*What you should do*: Using the records below, write out the line with "(string * string))" and each line after it through the final one, exactly, and only those.

*Listed entries*:
★ ★ ★ ★ ★
(** * evalml: the engine base (evalml/automl/engine/engine_base.py)

    A shallow embedding of [JobLogger] and of the cross-validation procedure
    [train_and_score_pipeline] with its helpers [train_pipeline],
    [_encode_classification_target] and [_train_and_score].

    Conventions of the embedding.
    - Python floats are the kernel's binary64 floats ([PrimFloat.float]), so
      [np.nan] is [PrimFloat.nan].
    - Python exceptions are values of [exn]; a computation returns [Ok v] or
      [Raise e] together with the state it reached.
    - The collaborators the module only calls (the pipeline, the data splitter,
      the error callback, woodwork, evalml.automl.utils, the clock) are the
      fields of one record [Collab]; each of them may read and change an
      abstract [World] and may raise.
    - A ghost [trace] records, in order, every call of [train_pipeline], of
      [pipeline.score] and of the error callback, with the arguments passed. *)

From Stdlib Require Import String Ascii List ZArith Bool Arith Lia.
From Stdlib Require Import PrimFloat Uint63 DecimalString.
Import ListNotations.
Open Scope string_scope.
Open Scope list_scope.

(** String concatenation, as [+] on Python strings and as f-strings join
    their pieces. *)
Infix "+++" := String.append (right associativity, at level 60).

Set Implicit Arguments.

(* ------------------------------------------------------------------ *)
(** ** Python values used by the module *)

(** [np.nan]. *)
Definition NaN : float := PrimFloat.nan.

(** [float(n)] for a count [n]. *)
Definition float_of_nat (n : nat) : float :=
  PrimFloat.of_uint63 (Uint63.of_Z (Z.of_nat n)).

(** [str(n)] for a non-negative integer, as an f-string prints [{i}]. *)
Definition str_of_nat (n : nat) : string :=
  NilZero.string_of_uint (Nat.to_uint n).

(** The tab character of the log messages. *)
Definition tab : string := String (ascii_of_nat 9) EmptyString.

(** The exceptions that reach this module.  [PipelineScoreError] carries the
    two dictionaries the handler reads: [exceptions], keyed by the names of the
    objectives that failed, and [scored_successfully], from the name of each
    objective that was scored to its score.  [Raised] stands for any other
    exception a collaborator raises; [is_exception] tells whether its class
    derives from [Exception] (KeyboardInterrupt and SystemExit do not). *)
Inductive exn : Type :=
| KeyError (key : string)
| NameError (variable : string)
| IndexError
| Exception (message : string)
| PipelineScoreError (exceptions : list (string * string))
                     (scored_successfully : list (string * float))
| Raised (cls : string) (is_exception : bool).

(** [isinstance(e, Exception)]: what [except Exception] catches. *)
Definition isinstance_Exception (e : exn) : bool :=
  match e with
  | Raised _ b => b
  | _ => true
  end.

(** [isinstance(e, PipelineScoreError)]. *)
Definition isinstance_PipelineScoreError (e : exn) : bool :=
  match e with
  | PipelineScoreError _ _ => true
  | _ => false
  end.

(** The outcome of a call: a value or a raised exception. *)
Inductive Res (A : Type) : Type :=
| Ok (a : A)
| Raise (e : exn).
Arguments Ok {A} a.
Arguments Raise {A} e.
★ ★ ★ ★ ★
*Answer box*:
| PipelineScoreError (exceptions : list (string * string))
                     (scored_successfully : list (string * float))
| Raised (cls : string) (is_exception : bool).

(** [isinstance(e, Exception)]: what [except Exception] catches. *)
Definition isinstance_Exception (e : exn) : bool :=
  match e with
  | Raised _ b => b
  | _ => true
  end.

(** [isinstance(e, PipelineScoreError)]. *)
Definition isinstance_PipelineScoreError (e : exn) : bool :=
  match e with
  | PipelineScoreError _ _ => true
  | _ => false
  end.

(** The outcome of a call: a value or a raised exception. *)
Inductive Res (A : Type) : Type :=
| Ok (a : A)
| Raise (e : exn).
Arguments Ok {A} a.
Arguments Raise {A} e.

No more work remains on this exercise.